0
votes

Currently utilising the Google Dataflow with Python for batch processing. This works fine, however, I'm interested in getting a bit more speed out of my Dataflow Jobs without having to deal with Java.

Using the Go SDK, I've implemented a simple pipeline that reads a series 100-500mb files from Google Storage (using textio.Read), does some aggregation and updates CloudSQL with the results. The number of files being read can range from dozens to hundreds.

When I run the pipeline, I can see from the logs that files are being read serially, instead of in parallel, as a result the job takes much longer. The same process executed with the Python SDK triggers autoscaling and runs multiple reads within minutes.

I've tried specifying the number of workers using --num_workers=, however, Dataflow scales the job down to one instance after a few minutes and from the logs no parallel reads take place in the time the instance was running.

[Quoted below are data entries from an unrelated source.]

(** ** Scopes *)

(** The siblings from a pointer on. *)
Fixpoint linked (s : nodes) (p : Z) (l : list Z) : Prop :=
  match l with
  | [] => p = 0
  | q :: l => p = q /\ q <> 0 /\ exists n, s !! q = Some n /\ linked s (next n) l
  end.

Section Tree.
Context `{NR : NsRoot}.

(** [C]: the children of each node. *)
Record ns_inv (s : nodes) (C : Z -> list Z) : Prop := {
  iv_linked p n : s !! p = Some n -> linked s (child n) (C p);
  iv_none p : s !! p = None -> C p = [];
  iv_nodup p : NoDup (C p);
  iv_parent p c n : c ∈ C p -> s !! c = Some n -> parent n = p /\ uacpi_namespace_node_is_dangling n = false;
  iv_root : exists n, s !! uacpi_namespace_root = Some n /\ parent n = 0;
  iv_null : s !! 0 = None }.

Lemma root_nonnull : uacpi_namespace_root <> 0.
Proof. unfold uacpi_namespace_root. pose proof predefined_nonnull. lia. Qed.

Lemma linked_elem s p l q : linked s p l -> q ∈ l -> q <> 0 /\ is_Some (s !! q).
Proof.
  revert p. induction l as [|x l IH]; intros p H Hq; [by apply elem_of_nil in Hq|]. destruct H as (-> & Hx & n & Hn & Hl).
  apply elem_of_cons in Hq as [-> |Hq]; [by rewrite Hn|by eapply IH].
Qed.

(** A list of nodes without repetition is shorter than a search may be long. *)
Lemma nodes_bound (s : nodes) l : NoDup l -> (forall q, q ∈ l -> is_Some (s !! q)) -> (length l < rounds s)%nat.
Proof.
  intros Hd Hl. unfold rounds. apply Nat.lt_succ_r. rewrite <- (size_dom (D := gset Z) s), <- (size_list_to_set (C := gset Z) l) by done.
  apply subseteq_size. intros q Hq%elem_of_list_to_set. by apply elem_of_dom, Hl.
Qed.

Lemma child_in s C p c : ns_inv s C -> c ∈ C p -> c <> 0 /\ is_Some (s !! c) /\ is_Some (s !! p).
Proof.
  intros Hi Hc. destruct (s !! p) as [n|] eqn:Hp; [|by rewrite (iv_none _ _ Hi p Hp) in Hc; apply elem_of_nil in Hc].
  destruct (linked_elem s (child n) (C p) c (iv_linked _ _ Hi p n Hp) Hc). by split_and_all.
Qed.

Lemma scope_bound s C p : ns_inv s C -> (length (C p) < rounds s)%nat.
Proof. intros Hi. apply nodes_bound; [by eapply iv_nodup|]. intros q Hq. by destruct (child_in s C p q Hi Hq) as (_ & ? & _). Qed.

(** The first child of a name, or 0. *)
Fixpoint first_named (s : nodes) (l : list Z) (nm : list Z) : Z :=
  match l with
  | [] => 0
  | q :: l => if decide (name <$> s !! q = Some nm) then q else first_named s l nm
  end.

Lemma find_name_spec s p l nm fuel : linked s p l -> (length l < fuel)%nat -> find_name fuel s p nm = Some (first_named s l nm).
Proof.
  revert p fuel. induction l as [|q l IH]; intros p [|fuel] H Hf; cbn [length] in *; try lia; cbn [find_name first_named linked] in *; [by subst p|].
  destruct H as (-> & Hq & n & Hn & Hl). rewrite (proj2 (Z.eqb_neq q 0) Hq), Hn. cbn. destruct (decide (name n = nm)) as [He|He].
  - by rewrite decide_True by (by rewrite He).
  - rewrite decide_False by congruence. apply IH; [done|lia].
Qed.

Lemma find_sub_node_spec s C par nm : ns_inv s C -> is_Some (s !! or_root par) ->
  uacpi_namespace_node_find_sub_node s par nm = Some (first_named s (C (or_root par)) nm).
Proof.
  intros Hi [n Hn]. unfold uacpi_namespace_node_find_sub_node. rewrite Hn. cbn [mbind option_bind]. apply find_name_spec; [by eapply iv_linked|by eapply scope_bound].
Qed.

(** A child whose name no sibling shares is the one found. *)
Lemma first_named_unique s l c n : c ∈ l -> s !! c = Some n -> (forall q m, q ∈ l -> s !! q = Some m -> name m = name n -> q = c) ->
  first_named s l (name n) = c.
Proof.
  intros Hc Hn Hu. induction l as [|q l IH]; [by apply elem_of_nil in Hc|]. cbn. destruct (decide (name <$> s !! q = Some (name n))) as [He|He].
  - destruct (s !! q) as [m|] eqn:Hq; [|done]. cbn in He. apply (Hu q m); [constructor|done|congruence].
  - apply elem_of_cons in Hc as [-> |Hc]; [by rewrite Hn in He|]. apply IH; [done|]. intros x m Hx Hm He'. apply (Hu x m); [by constructor|done|done].
Qed.

(** ** Ways up to the root *)

Inductive way (s : nodes) : Z -> list Z -> Prop :=
  | way_root : way s uacpi_namespace_root []
  | way_up p n l : p <> uacpi_namespace_root -> s !! p = Some n -> way s (parent n) l -> way s p (p :: l).

Lemma way_unique s p l l' : way s p l -> way s p l' -> l = l'.
Proof.
  intros H. revert l'. induction H as [|p n l Hp Hn _ IH]; intros l' H'; inversion H'; subst; try done. f_equal. apply IH. congruence.
Qed.

Lemma way_suffix s p l q : way s p l -> q ∈ l -> exists l', way s q l' /\ (length l' <= length l)%nat.
Proof.
  induction 1 as [|p n l Hp Hn Hw IH]; intros Hq; [by apply elem_of_nil in Hq|]. apply elem_of_cons in Hq as [-> |Hq].
  - exists (p :: l). split; [by econstructor|done].
  - destruct (IH Hq) as (l' & H1 & H2). exists l'. split; [done|]. cbn. lia.
Qed.

Lemma way_nodup s p l : way s p l -> NoDup l /\ forall q, q ∈ l -> is_Some (s !! q).
Proof.
  induction 1 as [|p n l Hp Hn Hw [IH1 IH2]]; [split; [constructor|intros q Hq; by apply elem_of_nil in Hq]|]. split.
  - constructor; [|done]. intros Hin. destruct (way_suffix s _ l p Hw Hin) as (l' & H1 & H2).
    assert (l' = p :: l) as -> by (eapply way_unique; [done|by econstructor]). cbn in H2. lia.
  - intros q Hq. apply elem_of_cons in Hq as [-> |Hq]; [done|by apply IH2].
Qed.

Lemma way_bound s p l : way s p l -> (length l < rounds s)%nat.
Proof. intros H. destruct (way_nodup s p l H). by apply nodes_bound. Qed.

Lemma way_some s C p l : ns_inv s C -> way s p l -> is_Some (s !! p).
Proof. intros Hi H. destruct H as [|p n l _ Hn _]; [destruct (iv_root _ _ Hi) as (n & Hn & _); by exists n|by exists n]. Qed.

(** ** Paths *)

Definition name_at (s : nodes) (q : Z) : list Z := default [] (name <$> s !! q).

(** Names from the root downwards, with dots between them. *)
Fixpoint join (l : list (list Z)) : list Z :=
  match l with
  | [] => []
  | [nm] => nm
  | nm :: l => nm ++ DOT :: join l
  end.

(** The text of the path whose way up is [l]. *)
Definition path_text (s : nodes) (l : list Z) : list Z := join (reverse (name_at s <$> l)).

Lemma join_snoc l nm : join (l ++ [nm]) = match l with [] => nm | _ => join l ++ DOT :: nm end.
Proof. induction l as [|x l IH]; [done|]. destruct l as [|y l]; [done|]. change (x ++ DOT :: join ((y :: l) ++ [nm]) = (x ++ DOT :: join (y :: l)) ++ DOT :: nm). by rewrite IH, <- app_assoc. Qed.

Lemma path_text_cons s p l : path_text s (p :: l) = match l with [] => name_at s p | _ => path_text s l ++ DOT :: name_at s p end.
Proof.
  unfold path_text. cbn [fmap list_fmap]. rewrite reverse_cons, join_snoc. destruct l as [|q l]; [done|]. cbn [fmap list_fmap]. rewrite reverse_cons.
  by destruct (reverse (name_at s <$> l)).
Qed.

(** The nodes on a way: names of four characters without dots, each in its parent's scope,
    where no other node has its name. *)
Definition named_apart (s : nodes) (C : Z -> list Z) (l : list Z) : Prop :=
  forall q n, q ∈ l -> s !! q = Some n -> length (name n) = 4%nat /\ DOT ∉ name n /\ q ∈ C (parent n) /\
    forall q' m, q' ∈ C (parent n) -> s !! q' = Some m -> name m = name n -> q' = q.

Lemma depth_way s C p l fuel d : ns_inv s C -> way s p l -> (length l < fuel)%nat -> depth_loop fuel s p d = Some (d + Z.of_nat (length l)).
Proof.
  intros Hi Hw. revert fuel d. induction Hw as [|p n l Hp Hn Hw IH]; intros [|fuel] d Hf; cbn [length] in *; try lia; cbn [depth_loop].
  - destruct (iv_root _ _ Hi) as (n & -> & Hz). cbn [mbind option_bind]. rewrite Hz. cbn. f_equal. lia.
  - rewrite Hn. cbn [mbind option_bind]. assert (parent n <> 0) as Hz.
    { intros E. destruct (way_some s C _ _ Hi Hw) as [m Hm]. by rewrite E, (iv_null _ _ Hi) in Hm. }
    rewrite (proj2 (Z.eqb_neq _ 0) Hz), IH by lia. f_equal. lia.
Qed.

Lemma copy_to_spec buf i l : (i + length l <= length buf)%nat -> copy_to buf (Z.of_nat i) l = Some (take i buf ++ l ++ drop (i + length l) buf).
Proof.
  revert buf i. induction l as [|c l IH]; intros buf i H; cbn [copy_to length] in *; [cbn; by rewrite Nat.add_0_r, take_drop|].
  rewrite zset_ok by lia. cbn [mbind option_bind]. rewrite Nat2Z.id. replace (Z.of_nat i + 1) with (Z.of_nat (S i)) by lia. rewrite IH by (rewrite length_insert; lia).
  f_equal. rewrite drop_insert_lt by lia. rewrite (take_S_r _ i c) by (apply list_lookup_insert_eq; lia). rewrite take_insert_ge by lia.
  replace (S i + length l)%nat with (i + S (length l))%nat by lia. by rewrite <- app_assoc.
Qed.

(** How long the text is. *)
Definition text_length (k : nat) : nat := match k with O => 0 | S k => 4 + 5 * k end.

Lemma path_loop_way s C p l fuel o buf : ns_inv s C -> way s p l -> named_apart s C l -> (length l < fuel)%nat ->
  o = S (text_length (length l)) -> (o <= length buf)%nat ->
  exists buf', path_loop fuel s p (Z.of_nat o) buf = Some buf' /\ length buf' = length buf /\ take 1 buf' = take 1 buf /\ drop 1 buf' = path_text s l ++ drop o buf.
Proof.
  intros Hi Hw. revert fuel o buf. induction Hw as [|p n l Hp Hn Hw IH]; intros [|fuel] o buf Ha Hf Ho Hb; cbn [length text_length] in *; try lia; cbn [path_loop].
  - rewrite Z.eqb_refl. exists buf. by subst o.
  - rewrite (proj2 (Z.eqb_neq _ _) Hp), Hn. cbn [mbind option_bind]. destruct (Ha p n ltac:(constructor) Hn) as (H4 & _ & _ & _).
    assert (Ha' : named_apart s C l) by (intros q m Hq; apply Ha; by constructor).
    replace (Z.of_nat o - 4) with (Z.of_nat (o - 4)) by lia. rewrite copy_to_spec by lia. cbn [mbind option_bind]. rewrite H4. replace (o - 4 + 4)%nat with o by lia.
    set (buf1 := take (o - 4) buf ++ name n ++ drop o buf). assert (Hb1 : length buf1 = length buf) by (subst buf1; rewrite !length_app, length_take, length_drop; lia).
    rewrite path_text_cons. assert (name_at s p = name n) as -> by (unfold name_at; by rewrite Hn).
    destruct (Z.eqb_spec (parent n) uacpi_namespace_root) as [Er|Er].
    + assert (l = []) as -> by (rewrite Er in Hw; inversion Hw; subst; done). cbn [length text_length] in *. destruct fuel as [|fuel]; [lia|]. cbn [path_loop].
      rewrite Er, Z.eqb_refl. exists buf1. split_and_all; [done|done| |].
      * subst buf1 o. cbn. rewrite take_app_le by (rewrite length_take; lia). rewrite take_take. f_equal.
      * subst buf1 o. cbn [Nat.sub Nat.add Nat.mul]. rewrite drop_app_length' by (rewrite length_take; lia). done.
    + destruct l as [|q l]; [by inversion Hw; subst|]. set (k := length l) in *. cbn [length text_length] in *. fold k in IH, Hf |- *.
      replace (Z.of_nat (o - 4) - 1) with (Z.of_nat (o - 5)) by lia. rewrite zset_ok by lia. cbn [mbind option_bind]. rewrite Nat2Z.id.
      destruct (IH fuel (o - 5)%nat (<[(o - 5)%nat := DOT]> buf1)) as (buf' & -> & Hl & Ht & Hd); [done|lia|lia|rewrite length_insert; lia|].
      exists buf'. split_and_all; [done|rewrite Hl, length_insert; done| |].
      * rewrite Ht, take_insert_ge by lia. subst buf1. rewrite take_app_le by (rewrite length_take; lia). rewrite take_take. f_equal. lia.
      * rewrite Hd, <- app_assoc. f_equal. rewrite (drop_S _ DOT) by (apply list_lookup_insert_eq; lia). cbn [app]. f_equal.
        rewrite drop_insert_lt by lia. subst buf1. replace (S (o - 5)) with (o - 4)%nat by lia. rewrite drop_app_length' by (rewrite length_take; lia). done.
Qed.

Lemma segment_name nm rest : length nm = 4%nat -> DOT ∉ nm -> segment_to_name (nm ++ rest) = (nm, rest).
Proof.
  intros H4 Hd. destruct nm as [|a [|b [|c [|d [|]]]]]; try done. rewrite !not_elem_of_cons in Hd. destruct Hd as (Ha & Hb & Hc & Hd & _).
  unfold segment_to_name. cbn [app segment_chars]. by rewrite !(proj2 (Z.eqb_neq _ DOT)) by congruence.
Qed.

(** One name leads from a scope to the child that has it. *)
Lemma segments_step s C fuel q n par cur dot rest may : ns_inv s C -> named_apart s C [q] -> s !! q = Some n -> cur = parent n -> cur <> 0 -> (dot = [] \/ dot = [DOT]) ->
  segments (S fuel) s (dot ++ name n ++ rest) par cur false may = segments fuel s rest par q false may.
Proof.
  intros Hi Ha Hn -> Hc Hdot. destruct (Ha q n ltac:(constructor) Hn) as (H4 & Hd & Hin & Hu). destruct (child_in s C _ q Hi Hin) as (Hq & _ & Hp).
  assert (Hseg : segment_to_name (name n ++ rest) = (name n, rest)) by (by apply segment_name).
  assert (Hor : or_root (parent n) = parent n) by (unfold or_root; by rewrite (proj2 (Z.eqb_neq _ 0) Hc)).
  assert (Hfind : uacpi_namespace_node_find_sub_node s (parent n) (name n) = Some q).
  { rewrite (find_sub_node_spec s C) by (by rewrite ?Hor). rewrite Hor. f_equal. by apply first_named_unique. }
  assert (Hgo : (let '(nameseg, path) := segment_to_name (name n ++ rest) in
    let single := match path with [] => false | _ => false end in
    cur ← uacpi_namespace_node_find_sub_node s (parent n) nameseg;
    if cur =? 0 then if negb may || negb single then Some 0 else m ← s !! par; above (rounds s) s (parent m) nameseg
    else segments fuel s path par cur single may) = segments fuel s rest par q false may).
  { rewrite Hseg. cbv beta iota. rewrite Hfind. cbn [mbind option_bind]. rewrite (proj2 (Z.eqb_neq q 0) Hq). by destruct rest. }
  destruct Hdot as [-> | ->].
  - destruct (name n) as [|c nm] eqn:En; [done|]. cbn [app segments]. rewrite (proj2 (Z.eqb_neq c DOT)) by (intros ->; apply Hd; constructor). exact Hgo.
  - cbn [app segments]. rewrite Z.eqb_refl. exact Hgo.
Qed.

Something similar happens if I remove the textio.Read and implement a custom DoFn for reading from GCS. The read process is still run serially.

I'm aware the current Go SDK is experimental and lacks many features, however, I haven't found a direct reference to limitations with Parallel processing, here. Does the current incarnation of the Go SDK support parallel processing on Dataflow?

Thanks in advance

2

2 Answers

4
votes

Managed to find an answer for this after actually creating my own IO package for the Go SDK.

SplitableDoFns are not yet available in the Go SDK. This key bit of functionality is what allows the Python and Java SDKs to perform IO operations in parallel and thus, much faster than the Go SDK at scale.